__What you need to do__
Where the records below reach the line containing "exists pdu'.", start transcribing, and end with the line containing "cbn [g_nfy_mult set_g_nfy_mult", exactly and with nothing else added.

(Records from a data collection)
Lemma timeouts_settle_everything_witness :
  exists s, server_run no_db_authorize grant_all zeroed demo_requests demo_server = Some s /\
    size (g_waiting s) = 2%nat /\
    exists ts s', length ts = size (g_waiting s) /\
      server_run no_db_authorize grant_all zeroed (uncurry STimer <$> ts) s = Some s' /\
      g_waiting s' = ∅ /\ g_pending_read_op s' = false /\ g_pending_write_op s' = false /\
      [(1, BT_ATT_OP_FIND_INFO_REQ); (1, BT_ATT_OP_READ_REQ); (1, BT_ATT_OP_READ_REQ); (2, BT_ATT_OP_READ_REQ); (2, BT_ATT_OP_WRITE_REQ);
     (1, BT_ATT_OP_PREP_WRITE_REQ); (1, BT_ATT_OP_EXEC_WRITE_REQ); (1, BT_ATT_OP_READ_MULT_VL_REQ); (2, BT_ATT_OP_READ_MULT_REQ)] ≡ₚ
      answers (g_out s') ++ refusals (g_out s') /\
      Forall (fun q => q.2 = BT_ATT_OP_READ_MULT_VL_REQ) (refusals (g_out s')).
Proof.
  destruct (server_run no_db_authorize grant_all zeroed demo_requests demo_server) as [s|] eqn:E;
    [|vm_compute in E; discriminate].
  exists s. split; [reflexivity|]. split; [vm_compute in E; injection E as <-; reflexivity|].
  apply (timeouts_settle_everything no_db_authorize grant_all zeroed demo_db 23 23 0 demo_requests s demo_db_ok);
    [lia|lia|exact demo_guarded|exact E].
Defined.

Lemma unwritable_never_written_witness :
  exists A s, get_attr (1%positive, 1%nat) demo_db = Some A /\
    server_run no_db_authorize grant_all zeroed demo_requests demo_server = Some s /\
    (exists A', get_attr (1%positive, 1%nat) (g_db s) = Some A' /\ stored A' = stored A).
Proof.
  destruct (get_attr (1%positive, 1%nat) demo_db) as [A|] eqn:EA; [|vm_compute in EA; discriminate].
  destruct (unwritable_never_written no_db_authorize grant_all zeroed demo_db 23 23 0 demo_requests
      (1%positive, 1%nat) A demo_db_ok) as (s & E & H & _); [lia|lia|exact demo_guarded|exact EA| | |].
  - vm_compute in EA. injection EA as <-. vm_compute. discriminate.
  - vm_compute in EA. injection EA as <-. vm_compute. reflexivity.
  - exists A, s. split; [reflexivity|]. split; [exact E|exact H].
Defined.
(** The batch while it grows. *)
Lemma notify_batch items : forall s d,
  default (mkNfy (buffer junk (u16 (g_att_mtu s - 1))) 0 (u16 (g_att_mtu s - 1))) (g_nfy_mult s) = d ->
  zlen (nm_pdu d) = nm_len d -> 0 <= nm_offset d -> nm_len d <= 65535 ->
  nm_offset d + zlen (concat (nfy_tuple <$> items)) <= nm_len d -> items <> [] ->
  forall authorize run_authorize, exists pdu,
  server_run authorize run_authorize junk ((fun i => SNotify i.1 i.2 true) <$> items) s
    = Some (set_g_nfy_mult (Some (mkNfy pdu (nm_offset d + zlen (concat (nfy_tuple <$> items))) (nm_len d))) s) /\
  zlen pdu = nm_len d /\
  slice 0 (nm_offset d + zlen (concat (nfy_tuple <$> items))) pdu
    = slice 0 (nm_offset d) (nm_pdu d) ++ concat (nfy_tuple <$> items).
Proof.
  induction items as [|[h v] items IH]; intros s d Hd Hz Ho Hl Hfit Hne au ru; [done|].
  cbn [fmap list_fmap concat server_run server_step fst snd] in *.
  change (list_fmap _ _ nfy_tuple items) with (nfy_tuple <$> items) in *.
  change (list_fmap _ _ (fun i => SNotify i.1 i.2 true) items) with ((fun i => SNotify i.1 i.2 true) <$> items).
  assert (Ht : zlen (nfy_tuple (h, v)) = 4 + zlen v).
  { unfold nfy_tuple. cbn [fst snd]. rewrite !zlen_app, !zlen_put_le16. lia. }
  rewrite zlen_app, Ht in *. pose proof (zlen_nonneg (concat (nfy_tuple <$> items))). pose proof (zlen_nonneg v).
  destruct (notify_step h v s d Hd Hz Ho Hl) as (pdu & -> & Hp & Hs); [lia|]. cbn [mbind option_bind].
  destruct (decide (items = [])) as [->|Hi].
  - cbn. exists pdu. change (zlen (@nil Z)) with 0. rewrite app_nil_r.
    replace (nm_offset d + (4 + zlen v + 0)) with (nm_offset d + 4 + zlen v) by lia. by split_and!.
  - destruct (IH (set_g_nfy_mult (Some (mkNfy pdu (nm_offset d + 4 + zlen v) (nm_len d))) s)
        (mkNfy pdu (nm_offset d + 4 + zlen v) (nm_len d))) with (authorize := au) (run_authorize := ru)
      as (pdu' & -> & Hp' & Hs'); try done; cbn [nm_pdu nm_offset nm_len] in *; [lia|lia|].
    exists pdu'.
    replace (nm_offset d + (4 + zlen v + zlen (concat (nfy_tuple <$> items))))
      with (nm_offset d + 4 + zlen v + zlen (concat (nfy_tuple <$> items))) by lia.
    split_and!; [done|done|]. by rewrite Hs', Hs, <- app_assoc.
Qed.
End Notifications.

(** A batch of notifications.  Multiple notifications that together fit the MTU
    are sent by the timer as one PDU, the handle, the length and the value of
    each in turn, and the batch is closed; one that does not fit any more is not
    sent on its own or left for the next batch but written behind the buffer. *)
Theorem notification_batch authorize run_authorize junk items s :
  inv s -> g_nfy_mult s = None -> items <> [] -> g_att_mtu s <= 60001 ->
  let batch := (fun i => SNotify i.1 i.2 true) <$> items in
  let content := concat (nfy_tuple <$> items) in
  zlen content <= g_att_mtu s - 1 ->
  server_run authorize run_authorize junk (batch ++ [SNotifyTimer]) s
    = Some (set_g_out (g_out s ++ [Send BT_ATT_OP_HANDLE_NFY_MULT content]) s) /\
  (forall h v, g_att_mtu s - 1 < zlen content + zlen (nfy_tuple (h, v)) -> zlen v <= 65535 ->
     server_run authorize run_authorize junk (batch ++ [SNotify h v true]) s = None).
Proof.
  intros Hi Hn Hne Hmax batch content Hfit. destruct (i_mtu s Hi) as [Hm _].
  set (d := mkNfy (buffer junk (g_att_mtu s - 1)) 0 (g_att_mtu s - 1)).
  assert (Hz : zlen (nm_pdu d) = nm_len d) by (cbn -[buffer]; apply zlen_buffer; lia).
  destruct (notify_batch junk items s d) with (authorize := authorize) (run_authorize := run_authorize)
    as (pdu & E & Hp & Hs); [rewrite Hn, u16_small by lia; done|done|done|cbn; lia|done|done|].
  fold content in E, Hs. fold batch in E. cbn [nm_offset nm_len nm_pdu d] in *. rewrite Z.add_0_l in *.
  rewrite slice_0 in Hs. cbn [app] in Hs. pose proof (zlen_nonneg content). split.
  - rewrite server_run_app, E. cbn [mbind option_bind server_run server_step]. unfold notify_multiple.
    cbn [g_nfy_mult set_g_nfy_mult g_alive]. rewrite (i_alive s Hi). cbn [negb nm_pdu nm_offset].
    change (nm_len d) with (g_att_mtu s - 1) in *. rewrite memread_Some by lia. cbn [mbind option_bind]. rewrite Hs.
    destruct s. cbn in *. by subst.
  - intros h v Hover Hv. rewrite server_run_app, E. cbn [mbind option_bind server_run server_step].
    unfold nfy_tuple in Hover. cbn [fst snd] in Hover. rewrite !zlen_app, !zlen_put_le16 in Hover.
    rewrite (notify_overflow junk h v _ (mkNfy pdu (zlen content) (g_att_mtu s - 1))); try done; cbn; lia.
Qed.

__Answer to the exercise__
    exists pdu'.
    replace (nm_offset d + (4 + zlen v + zlen (concat (nfy_tuple <$> items))))
      with (nm_offset d + 4 + zlen v + zlen (concat (nfy_tuple <$> items))) by lia.
    split_and!; [done|done|]. by rewrite Hs', Hs, <- app_assoc.
Qed.
End Notifications.

(** A batch of notifications.  Multiple notifications that together fit the MTU
    are sent by the timer as one PDU, the handle, the length and the value of
    each in turn, and the batch is closed; one that does not fit any more is not
    sent on its own or left for the next batch but written behind the buffer. *)
Theorem notification_batch authorize run_authorize junk items s :
  inv s -> g_nfy_mult s = None -> items <> [] -> g_att_mtu s <= 60001 ->
  let batch := (fun i => SNotify i.1 i.2 true) <$> items in
  let content := concat (nfy_tuple <$> items) in
  zlen content <= g_att_mtu s - 1 ->
  server_run authorize run_authorize junk (batch ++ [SNotifyTimer]) s
    = Some (set_g_out (g_out s ++ [Send BT_ATT_OP_HANDLE_NFY_MULT content]) s) /\
  (forall h v, g_att_mtu s - 1 < zlen content + zlen (nfy_tuple (h, v)) -> zlen v <= 65535 ->
     server_run authorize run_authorize junk (batch ++ [SNotify h v true]) s = None).
Proof.
  intros Hi Hn Hne Hmax batch content Hfit. destruct (i_mtu s Hi) as [Hm _].
  set (d := mkNfy (buffer junk (g_att_mtu s - 1)) 0 (g_att_mtu s - 1)).
  assert (Hz : zlen (nm_pdu d) = nm_len d) by (cbn -[buffer]; apply zlen_buffer; lia).
  destruct (notify_batch junk items s d) with (authorize := authorize) (run_authorize := run_authorize)
    as (pdu & E & Hp & Hs); [rewrite Hn, u16_small by lia; done|done|done|cbn; lia|done|done|].
  fold content in E, Hs. fold batch in E. cbn [nm_offset nm_len nm_pdu d] in *. rewrite Z.add_0_l in *.
  rewrite slice_0 in Hs. cbn [app] in Hs. pose proof (zlen_nonneg content). split.
  - rewrite server_run_app, E. cbn [mbind option_bind server_run server_step]. unfold notify_multiple.
    cbn [g_nfy_mult set_g_nfy_mult g_alive]. rewrite (i_alive s Hi). cbn [negb nm_pdu nm_offset].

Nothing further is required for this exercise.